**EXERCISE AIM**
In the data below, the answer is the run of lines from the line containing "pose proof (round_shift_cases" through the line containing "destruct (float_of_int_normal d", both included; print it exactly and nothing else.
++++ INFORMATION ++++
Lemma float_mul_pow2 mf ef j :
  2 ^ (prec - 1) <= Zpos mf < 2 ^ prec -> emin <= ef - j -> ef - j <= emax - prec ->
  float_mul (S754_finite false mf ef) (pow2_neg j) = S754_finite false mf (ef - j).
Proof.
  intros Hmf Hlo Hhi. unfold float_mul, pow2_neg. rewrite float_mul_finite.
  change (Zpos 4503599627370496) with (2 ^ (prec - 1)).
  replace (ef + (- 52 - j)) with (ef - j - (prec - 1)) by (unfold prec; lia).
  rewrite rounded_times_pow2 by lia.
  unfold float_of. cbn [fst snd].
  apply Z.leb_le in Hhi. rewrite Hhi. reflexivity.
Qed.

(** [float(d)] for an integer [d >= 1]: a normal number; exact below
    [2^53]. *)
Lemma binary_normalize_normal d :
  1 <= d ->
  exists m2 e2,
    binary_normalize prec emax d 0 false = float_of false (m2, e2)
    /\ 2 ^ (prec - 1) <= m2 < 2 ^ prec /\ 1 - prec <= e2
    /\ (d < 2 ^ prec -> e2 <= 0 /\ m2 = d * 2 ^ (- e2)).
Proof.
  intros Hd. destruct (Z.lt_ge_cases d (2 ^ prec)) as [Hsmall | Hlarge].
  - destruct d as [ | p | p]; try lia.
    rewrite binary_normalize_pos.
    pose proof (Zdigits2_bounds (Zpos p) ltac:(lia)) as [Dlo Dhi].
    pose proof (Zdigits2_pos (Zpos p) ltac:(lia)) as Dpos.
    pose proof (Zdigits2_le (Zpos p) prec ltac:(lia) ltac:(unfold prec; lia) Hsmall) as Dle.
    set (D := Zdigits2 (Zpos p)) in *.
    assert (fexp prec emax D = D - prec) as ->
        by (unfold fexp, SpecFloat.emin, prec, emax in *; lia).
    rewrite Z.min_r by lia.
    set (mz := Zpos p * 2 ^ (- (D - prec))).
    assert (0 < 2 ^ (- (D - prec))) as Hpow by (apply Z.pow_pos_nonneg; lia).
    assert (2 ^ (prec - 1) <= mz < 2 ^ prec) as Hmz.
    { unfold mz. split.
      - replace (prec - 1) with (D - 1 + - (D - prec)) by lia.
        rewrite Z.pow_add_r by lia. nia.
      - replace prec with (D + - (D - prec)) at 2 by lia.
        rewrite Z.pow_add_r by lia. nia. }
    assert (0 < 2 ^ (prec - 1)) by (apply Z.pow_pos_nonneg; unfold prec; lia).
    assert (emin <= D - prec) as Hemin by (unfold emin, SpecFloat.emin, prec, emax; lia).
    rewrite (rounded_id mz (D - prec) ltac:(lia) ltac:(lia) Hemin).
    exists mz, (D - prec). split; [reflexivity | ]. split; [exact Hmz | ].
    split; [lia | ]. intros _. split; [lia | reflexivity].
  - destruct d as [ | p | p]; try lia.
    assert (0 < 2 ^ prec) as Hp53 by (apply Z.pow_pos_nonneg; unfold prec; lia).
    pose proof (Zdigits2_bounds (Zpos p) ltac:(lia)) as [Dlo Dhi].
    pose proof (Zdigits2_gt (Zpos p) prec ltac:(unfold prec; lia) Hlarge) as HD.
    rewrite binary_normalize_pos.
    set (D := Zdigits2 (Zpos p)) in *. set (k := D - prec).
    assert (fexp prec emax D = k) as Hfexp
        by (unfold k, fexp, SpecFloat.emin, prec, emax in *; lia).
    rewrite Hfexp, Z.min_l by (unfold k; lia).
    change (- 0) with 0. rewrite Z.pow_0_r, Z.mul_1_r.
    unfold rounded.
    assert (shift_amount (Zpos p) 0 = k) as ->.
    { unfold shift_amount. rewrite Z.add_0_r. fold D. rewrite Hfexp. unfold k. lia. }
    rewrite Z.add_0_l.
    assert (0 < 2 ^ k) as Hpk by (apply Z.pow_pos_nonneg; unfold k; lia).
    assert (2 ^ (prec - 1) <= Zpos p / 2 ^ k < 2 ^ prec) as Hq.
    { split.
      - apply Z.div_le_lower_bound; [lia | ].
        rewrite <- Z.pow_add_r by (unfold prec, k; lia).
        replace (k + (prec - 1)) with (D - 1) by (unfold k; lia). exact Dlo.
      - apply Z.div_lt_upper_bound; [lia | ].
        rewrite <- Z.pow_add_r by (unfold prec, k; lia).
        replace (k + prec) with D by (unfold k; lia). exact Dhi. }
    assert (emin <= k) as Hemin by (unfold k, emin, SpecFloat.emin, prec, emax in *; lia).
    pose proof (round_shift_cases (Zpos p) k) as Hcases.
    remember (round_shift (Zpos p) k) as m1 eqn:Em1. clear Em1.
    assert (2 ^ (prec - 1) <= m1 <= 2 ^ prec) as Hm1 by lia.
    assert (0 < 2 ^ (prec - 1)) by (apply Z.pow_pos_nonneg; unfold prec; lia).
    destruct (Z.eq_dec m1 (2 ^ prec)) as [Hcarry | Hfit].
    + exists (2 ^ (prec - 1)), (k + 1).
      rewrite Hcarry. rewrite shift_amount_carry by exact Hemin.
      split.
      { change (2 ^ prec / 2 ^ 1) with (2 ^ (prec - 1)). reflexivity. }
      split; [split; [lia | apply Z.pow_lt_mono_r; unfold prec; lia] | ].
      split; [unfold k, prec in *; lia | lia].
    + exists m1, k.
      rewrite shift_amount_fits by lia.
      rewrite Z.pow_0_r, Z.div_1_r, Z.add_0_r.
      split; [reflexivity | ]. split; [lia | ]. split; [unfold k, prec in *; lia | lia].
Qed.

Lemma float_of_int_normal d f :
  1 <= d -> float_of_int d = inr f ->
  exists mf ef,
    f = S754_finite false mf ef
    /\ 2 ^ (prec - 1) <= Zpos mf < 2 ^ prec /\ 1 - prec <= ef <= emax - prec
    /\ (d < 2 ^ prec -> ef <= 0 /\ Zpos mf = d * 2 ^ (- ef)).
Proof.
  intros Hd. unfold float_of_int.
  destruct (binary_normalize_normal d Hd) as (m2 & e2 & -> & Hm2 & He2 & Hsmall).
  assert (0 < 2 ^ (prec - 1)) by (apply Z.pow_pos_nonneg; unfold prec; lia).
  intros Hf. apply Downscale.float_of_inr in Hf as (p & -> & -> & Hhi); [ | lia].
  exists p, e2. split; [reflexivity | ]. split; [exact Hm2 | ]. split; [lia | exact Hsmall].
Qed.

(** [int(d * 2^-j)] is the quotient of [d] by [2^j]. *)
Lemma scaled_pow2 d j :
  1 <= d < 2 ^ prec -> 0 <= j <= 1000 -> scaled d (pow2_neg j) = inr (d / 2 ^ j).
Proof.
  intros [Hd Hlt] Hj. unfold scaled, int_mul_float.
  destruct (Downscale.float_of_int_returns d) as [f Hf].
  { split; [lia | ]. eapply Z.lt_le_trans; [exact Hlt | ].
    apply Z.pow_le_mono_r; unfold prec, emax; lia. }
  rewrite Hf. cbn [and_then].
  destruct (float_of_int_normal d f Hd Hf) as (mf & ef & -> & Hmf & Hef & Hsmall).
  destruct (Hsmall Hlt) as [Hef0 Hval].
  rewrite float_mul_pow2
    by (try exact Hmf; unfold emin, SpecFloat.emin, prec, emax in *; lia).
  unfold int_of_float. cbn [cond_Zopp]. f_equal.
  rewrite Hval.
  replace (ef - j) with (- (j - ef)) by lia.
  rewrite Z.shiftl_opp_r, Z.shiftr_div_pow2 by lia.
  replace (j - ef) with (j + - ef) by lia. rewrite Z.pow_add_r by lia.
  apply Z.div_mul_cancel_r.
  - apply Z.pow_nonzero; lia.
  - apply Z.pow_nonzero; lia.
Qed.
++++
**RESPONSE**
    pose proof (round_shift_cases (Zpos p) k) as Hcases.
    remember (round_shift (Zpos p) k) as m1 eqn:Em1. clear Em1.
    assert (2 ^ (prec - 1) <= m1 <= 2 ^ prec) as Hm1 by lia.
    assert (0 < 2 ^ (prec - 1)) by (apply Z.pow_pos_nonneg; unfold prec; lia).
    destruct (Z.eq_dec m1 (2 ^ prec)) as [Hcarry | Hfit].
    + exists (2 ^ (prec - 1)), (k + 1).
      rewrite Hcarry. rewrite shift_amount_carry by exact Hemin.
      split.
      { change (2 ^ prec / 2 ^ 1) with (2 ^ (prec - 1)). reflexivity. }
      split; [split; [lia | apply Z.pow_lt_mono_r; unfold prec; lia] | ].
      split; [unfold k, prec in *; lia | lia].
    + exists m1, k.
      rewrite shift_amount_fits by lia.
      rewrite Z.pow_0_r, Z.div_1_r, Z.add_0_r.
      split; [reflexivity | ]. split; [lia | ]. split; [unfold k, prec in *; lia | lia].
Qed.

Lemma float_of_int_normal d f :
  1 <= d -> float_of_int d = inr f ->
  exists mf ef,
    f = S754_finite false mf ef
    /\ 2 ^ (prec - 1) <= Zpos mf < 2 ^ prec /\ 1 - prec <= ef <= emax - prec
    /\ (d < 2 ^ prec -> ef <= 0 /\ Zpos mf = d * 2 ^ (- ef)).
Proof.
  intros Hd. unfold float_of_int.
  destruct (binary_normalize_normal d Hd) as (m2 & e2 & -> & Hm2 & He2 & Hsmall).
  assert (0 < 2 ^ (prec - 1)) by (apply Z.pow_pos_nonneg; unfold prec; lia).
  intros Hf. apply Downscale.float_of_inr in Hf as (p & -> & -> & Hhi); [ | lia].
  exists p, e2. split; [reflexivity | ]. split; [exact Hm2 | ]. split; [lia | exact Hsmall].
Qed.

(** [int(d * 2^-j)] is the quotient of [d] by [2^j]. *)
Lemma scaled_pow2 d j :
  1 <= d < 2 ^ prec -> 0 <= j <= 1000 -> scaled d (pow2_neg j) = inr (d / 2 ^ j).
Proof.
  intros [Hd Hlt] Hj. unfold scaled, int_mul_float.
  destruct (Downscale.float_of_int_returns d) as [f Hf].
  { split; [lia | ]. eapply Z.lt_le_trans; [exact Hlt | ].
    apply Z.pow_le_mono_r; unfold prec, emax; lia. }
  rewrite Hf. cbn [and_then].
  destruct (float_of_int_normal d f Hd Hf) as (mf & ef & -> & Hmf & Hef & Hsmall).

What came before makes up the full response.